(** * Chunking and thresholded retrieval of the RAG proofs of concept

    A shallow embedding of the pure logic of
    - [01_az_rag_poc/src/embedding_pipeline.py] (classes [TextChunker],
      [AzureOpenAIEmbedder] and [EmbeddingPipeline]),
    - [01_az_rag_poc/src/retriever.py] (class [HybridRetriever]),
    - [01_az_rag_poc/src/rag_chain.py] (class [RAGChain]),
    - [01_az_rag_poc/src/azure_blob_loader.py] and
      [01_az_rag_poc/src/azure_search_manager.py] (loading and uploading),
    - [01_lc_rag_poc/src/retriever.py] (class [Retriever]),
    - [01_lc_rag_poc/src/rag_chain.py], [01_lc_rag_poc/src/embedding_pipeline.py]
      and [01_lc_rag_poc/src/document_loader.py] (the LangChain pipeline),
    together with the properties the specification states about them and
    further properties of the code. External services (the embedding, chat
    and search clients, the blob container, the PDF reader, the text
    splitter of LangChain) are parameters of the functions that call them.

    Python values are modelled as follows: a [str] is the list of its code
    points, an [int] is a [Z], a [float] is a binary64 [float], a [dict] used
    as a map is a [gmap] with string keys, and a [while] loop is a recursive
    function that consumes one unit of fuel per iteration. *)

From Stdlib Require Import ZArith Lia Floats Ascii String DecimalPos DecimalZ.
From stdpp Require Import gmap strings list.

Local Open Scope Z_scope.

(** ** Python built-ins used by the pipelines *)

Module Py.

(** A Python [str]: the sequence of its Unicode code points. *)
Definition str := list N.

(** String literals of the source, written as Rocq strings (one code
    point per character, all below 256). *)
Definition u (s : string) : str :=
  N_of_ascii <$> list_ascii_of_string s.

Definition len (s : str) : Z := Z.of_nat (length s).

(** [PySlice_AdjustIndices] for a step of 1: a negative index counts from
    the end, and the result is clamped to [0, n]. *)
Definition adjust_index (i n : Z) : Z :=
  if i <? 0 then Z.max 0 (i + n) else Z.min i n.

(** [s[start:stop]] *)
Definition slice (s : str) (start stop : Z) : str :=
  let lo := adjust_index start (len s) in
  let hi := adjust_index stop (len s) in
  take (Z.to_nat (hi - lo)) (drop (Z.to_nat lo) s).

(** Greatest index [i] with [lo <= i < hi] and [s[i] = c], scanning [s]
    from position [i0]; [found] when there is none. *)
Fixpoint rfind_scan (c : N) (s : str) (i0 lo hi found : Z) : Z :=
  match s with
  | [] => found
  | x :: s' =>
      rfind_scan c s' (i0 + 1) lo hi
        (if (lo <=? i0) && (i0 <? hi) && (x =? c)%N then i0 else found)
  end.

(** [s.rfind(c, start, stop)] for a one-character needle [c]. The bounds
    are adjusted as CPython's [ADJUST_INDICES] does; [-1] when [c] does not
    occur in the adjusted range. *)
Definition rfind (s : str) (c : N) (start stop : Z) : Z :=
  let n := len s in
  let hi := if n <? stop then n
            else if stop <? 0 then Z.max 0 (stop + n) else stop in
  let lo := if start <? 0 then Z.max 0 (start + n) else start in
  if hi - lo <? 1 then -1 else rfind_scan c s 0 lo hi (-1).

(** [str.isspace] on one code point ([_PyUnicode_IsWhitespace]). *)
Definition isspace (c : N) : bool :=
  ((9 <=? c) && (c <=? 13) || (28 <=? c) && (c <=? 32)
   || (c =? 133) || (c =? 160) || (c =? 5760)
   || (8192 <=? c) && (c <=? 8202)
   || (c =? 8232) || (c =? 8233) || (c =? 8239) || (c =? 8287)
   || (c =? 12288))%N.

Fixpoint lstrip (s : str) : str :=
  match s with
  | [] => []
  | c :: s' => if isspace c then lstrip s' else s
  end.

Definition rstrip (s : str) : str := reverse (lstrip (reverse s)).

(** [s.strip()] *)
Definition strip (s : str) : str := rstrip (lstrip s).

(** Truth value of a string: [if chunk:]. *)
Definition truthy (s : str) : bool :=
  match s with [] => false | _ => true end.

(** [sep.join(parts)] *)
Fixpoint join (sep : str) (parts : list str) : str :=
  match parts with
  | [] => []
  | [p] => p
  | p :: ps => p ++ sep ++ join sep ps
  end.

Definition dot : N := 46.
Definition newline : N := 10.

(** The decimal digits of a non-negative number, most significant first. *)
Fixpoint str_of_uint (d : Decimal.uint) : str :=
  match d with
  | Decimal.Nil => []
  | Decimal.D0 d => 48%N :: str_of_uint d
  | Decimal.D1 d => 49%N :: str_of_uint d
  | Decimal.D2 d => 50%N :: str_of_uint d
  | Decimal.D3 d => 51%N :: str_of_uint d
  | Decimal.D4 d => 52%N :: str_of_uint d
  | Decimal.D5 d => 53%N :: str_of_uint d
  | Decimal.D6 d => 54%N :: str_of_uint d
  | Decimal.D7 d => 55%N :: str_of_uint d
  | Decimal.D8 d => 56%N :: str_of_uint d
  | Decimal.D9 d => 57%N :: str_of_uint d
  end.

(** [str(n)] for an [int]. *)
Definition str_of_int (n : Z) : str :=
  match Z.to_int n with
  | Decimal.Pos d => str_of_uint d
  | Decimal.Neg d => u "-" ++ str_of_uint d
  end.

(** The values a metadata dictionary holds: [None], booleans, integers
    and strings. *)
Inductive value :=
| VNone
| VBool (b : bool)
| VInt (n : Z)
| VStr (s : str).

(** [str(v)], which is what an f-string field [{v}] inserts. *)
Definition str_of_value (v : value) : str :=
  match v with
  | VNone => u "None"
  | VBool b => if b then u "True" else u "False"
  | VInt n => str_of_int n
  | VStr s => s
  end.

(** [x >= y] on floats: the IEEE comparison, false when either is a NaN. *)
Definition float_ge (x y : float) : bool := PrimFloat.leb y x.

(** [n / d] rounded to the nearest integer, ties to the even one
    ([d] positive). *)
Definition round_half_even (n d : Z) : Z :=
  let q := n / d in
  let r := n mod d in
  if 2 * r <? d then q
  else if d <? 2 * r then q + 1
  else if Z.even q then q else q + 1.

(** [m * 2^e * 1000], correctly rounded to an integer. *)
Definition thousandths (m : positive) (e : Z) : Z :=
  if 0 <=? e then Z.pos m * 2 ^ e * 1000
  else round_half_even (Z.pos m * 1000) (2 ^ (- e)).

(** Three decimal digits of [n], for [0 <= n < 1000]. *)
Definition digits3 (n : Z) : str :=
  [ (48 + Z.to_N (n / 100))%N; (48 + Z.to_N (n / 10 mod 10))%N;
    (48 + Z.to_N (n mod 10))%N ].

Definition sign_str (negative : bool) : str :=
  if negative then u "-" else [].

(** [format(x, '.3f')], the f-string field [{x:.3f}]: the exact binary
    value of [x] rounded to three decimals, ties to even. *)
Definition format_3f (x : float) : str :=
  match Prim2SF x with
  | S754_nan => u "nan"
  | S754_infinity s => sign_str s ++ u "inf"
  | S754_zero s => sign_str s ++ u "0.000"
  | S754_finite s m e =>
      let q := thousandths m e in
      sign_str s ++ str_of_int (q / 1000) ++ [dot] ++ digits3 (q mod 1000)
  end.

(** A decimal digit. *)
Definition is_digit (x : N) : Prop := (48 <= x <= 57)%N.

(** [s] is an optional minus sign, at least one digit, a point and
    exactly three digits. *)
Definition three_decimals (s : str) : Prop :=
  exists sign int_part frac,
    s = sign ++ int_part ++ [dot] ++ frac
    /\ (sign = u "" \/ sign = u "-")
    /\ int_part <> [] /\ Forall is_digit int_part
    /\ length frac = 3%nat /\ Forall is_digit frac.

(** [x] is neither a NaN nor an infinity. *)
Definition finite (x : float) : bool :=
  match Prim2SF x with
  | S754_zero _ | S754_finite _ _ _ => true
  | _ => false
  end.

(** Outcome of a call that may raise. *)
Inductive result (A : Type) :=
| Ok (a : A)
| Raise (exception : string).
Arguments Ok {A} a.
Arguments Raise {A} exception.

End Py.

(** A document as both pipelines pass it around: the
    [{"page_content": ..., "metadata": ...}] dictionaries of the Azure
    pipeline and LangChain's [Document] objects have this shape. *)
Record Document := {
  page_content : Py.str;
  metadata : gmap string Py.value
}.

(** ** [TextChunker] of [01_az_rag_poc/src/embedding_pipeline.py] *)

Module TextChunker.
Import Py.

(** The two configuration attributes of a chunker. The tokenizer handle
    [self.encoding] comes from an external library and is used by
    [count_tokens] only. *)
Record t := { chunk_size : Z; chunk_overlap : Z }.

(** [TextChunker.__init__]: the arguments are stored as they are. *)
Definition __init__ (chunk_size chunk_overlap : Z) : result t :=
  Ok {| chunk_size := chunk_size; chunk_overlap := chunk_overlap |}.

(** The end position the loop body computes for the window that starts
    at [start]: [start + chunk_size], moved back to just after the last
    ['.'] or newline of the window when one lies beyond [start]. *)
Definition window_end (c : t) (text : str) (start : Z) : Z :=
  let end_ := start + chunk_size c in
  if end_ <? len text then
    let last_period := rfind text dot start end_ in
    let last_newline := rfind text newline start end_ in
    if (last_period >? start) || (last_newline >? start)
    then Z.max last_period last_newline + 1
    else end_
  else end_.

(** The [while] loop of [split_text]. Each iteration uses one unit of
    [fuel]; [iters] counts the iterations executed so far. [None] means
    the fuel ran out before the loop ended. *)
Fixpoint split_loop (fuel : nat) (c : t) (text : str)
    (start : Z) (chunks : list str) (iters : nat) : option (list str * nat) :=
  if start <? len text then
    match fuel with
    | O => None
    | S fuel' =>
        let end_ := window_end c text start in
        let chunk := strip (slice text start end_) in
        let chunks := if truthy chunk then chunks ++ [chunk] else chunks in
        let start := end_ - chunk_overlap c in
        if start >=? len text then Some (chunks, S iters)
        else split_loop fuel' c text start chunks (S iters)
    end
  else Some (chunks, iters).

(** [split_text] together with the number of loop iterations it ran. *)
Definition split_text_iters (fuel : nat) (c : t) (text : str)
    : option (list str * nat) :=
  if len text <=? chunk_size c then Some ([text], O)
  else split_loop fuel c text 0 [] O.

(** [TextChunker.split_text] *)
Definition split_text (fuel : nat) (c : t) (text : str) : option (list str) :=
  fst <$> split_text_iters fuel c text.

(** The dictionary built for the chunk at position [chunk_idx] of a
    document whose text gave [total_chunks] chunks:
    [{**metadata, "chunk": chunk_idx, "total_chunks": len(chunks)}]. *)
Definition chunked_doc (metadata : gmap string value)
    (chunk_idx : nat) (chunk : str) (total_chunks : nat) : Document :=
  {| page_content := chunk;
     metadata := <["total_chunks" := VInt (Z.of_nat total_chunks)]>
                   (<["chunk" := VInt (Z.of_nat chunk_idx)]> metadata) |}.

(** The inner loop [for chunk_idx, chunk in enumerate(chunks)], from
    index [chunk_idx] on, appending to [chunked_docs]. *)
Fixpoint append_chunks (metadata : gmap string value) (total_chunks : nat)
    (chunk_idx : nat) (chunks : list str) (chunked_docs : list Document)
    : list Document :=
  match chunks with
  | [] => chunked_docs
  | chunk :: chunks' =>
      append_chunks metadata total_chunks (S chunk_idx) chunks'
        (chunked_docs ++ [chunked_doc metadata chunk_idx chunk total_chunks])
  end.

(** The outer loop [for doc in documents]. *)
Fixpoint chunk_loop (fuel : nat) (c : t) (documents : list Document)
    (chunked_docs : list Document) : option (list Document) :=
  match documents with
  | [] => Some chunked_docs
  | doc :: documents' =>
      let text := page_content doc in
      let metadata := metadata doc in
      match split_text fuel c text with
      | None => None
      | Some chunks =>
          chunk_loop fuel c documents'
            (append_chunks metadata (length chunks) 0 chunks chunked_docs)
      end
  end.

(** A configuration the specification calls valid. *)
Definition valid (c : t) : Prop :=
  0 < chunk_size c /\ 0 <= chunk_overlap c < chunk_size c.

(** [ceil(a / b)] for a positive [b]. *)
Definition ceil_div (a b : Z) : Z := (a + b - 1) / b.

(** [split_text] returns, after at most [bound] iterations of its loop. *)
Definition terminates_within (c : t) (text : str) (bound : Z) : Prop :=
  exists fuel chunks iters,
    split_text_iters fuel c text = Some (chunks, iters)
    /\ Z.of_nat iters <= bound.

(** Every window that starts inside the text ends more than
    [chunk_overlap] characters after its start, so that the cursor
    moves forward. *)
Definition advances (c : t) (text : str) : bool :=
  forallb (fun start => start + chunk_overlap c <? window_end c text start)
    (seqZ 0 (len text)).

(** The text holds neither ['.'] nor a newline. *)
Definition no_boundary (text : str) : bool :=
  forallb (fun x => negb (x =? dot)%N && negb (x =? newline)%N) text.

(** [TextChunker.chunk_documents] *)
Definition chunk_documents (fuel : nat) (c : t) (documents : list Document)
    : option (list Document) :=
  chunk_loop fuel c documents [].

_ _ _ _ _ _ _

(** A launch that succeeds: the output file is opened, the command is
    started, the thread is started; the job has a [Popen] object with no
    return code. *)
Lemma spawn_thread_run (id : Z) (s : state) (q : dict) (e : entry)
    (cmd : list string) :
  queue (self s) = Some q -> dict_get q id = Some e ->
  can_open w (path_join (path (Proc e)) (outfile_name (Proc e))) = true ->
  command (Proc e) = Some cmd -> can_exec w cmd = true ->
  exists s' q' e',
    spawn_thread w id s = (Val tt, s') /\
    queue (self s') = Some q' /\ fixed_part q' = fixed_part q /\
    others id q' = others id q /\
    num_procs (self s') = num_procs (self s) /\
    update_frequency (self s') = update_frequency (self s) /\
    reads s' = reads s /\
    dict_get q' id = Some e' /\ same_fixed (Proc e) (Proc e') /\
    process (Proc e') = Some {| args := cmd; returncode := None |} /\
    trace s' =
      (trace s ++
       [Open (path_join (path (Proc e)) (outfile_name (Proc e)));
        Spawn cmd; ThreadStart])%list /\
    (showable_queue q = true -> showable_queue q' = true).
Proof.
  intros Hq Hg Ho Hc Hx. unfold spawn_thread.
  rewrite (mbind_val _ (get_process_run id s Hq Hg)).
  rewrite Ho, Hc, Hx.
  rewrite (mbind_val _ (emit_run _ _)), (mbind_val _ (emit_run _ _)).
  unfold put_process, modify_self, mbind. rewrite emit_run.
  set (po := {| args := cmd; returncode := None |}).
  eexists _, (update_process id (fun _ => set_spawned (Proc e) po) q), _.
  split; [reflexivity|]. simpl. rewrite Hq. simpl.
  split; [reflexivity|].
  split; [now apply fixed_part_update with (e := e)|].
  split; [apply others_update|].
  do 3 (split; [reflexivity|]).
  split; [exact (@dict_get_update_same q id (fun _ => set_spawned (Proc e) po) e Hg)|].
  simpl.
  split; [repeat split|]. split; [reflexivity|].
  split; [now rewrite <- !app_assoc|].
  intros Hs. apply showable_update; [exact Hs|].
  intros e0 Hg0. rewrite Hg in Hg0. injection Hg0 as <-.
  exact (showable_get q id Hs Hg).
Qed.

_ _ _ _ _ _ _

● About this exercise
Transcribe the records above from the line holding "(** Outcome of a call that may raise. *)" down to the line holding "of the Azure", inclusive, without adding anything.

● Exercise output
(** Outcome of a call that may raise. *)
Inductive result (A : Type) :=
| Ok (a : A)
| Raise (exception : string).
Arguments Ok {A} a.
Arguments Raise {A} exception.

End Py.

(** A document as both pipelines pass it around: the
    [{"page_content": ..., "metadata": ...}] dictionaries of the Azure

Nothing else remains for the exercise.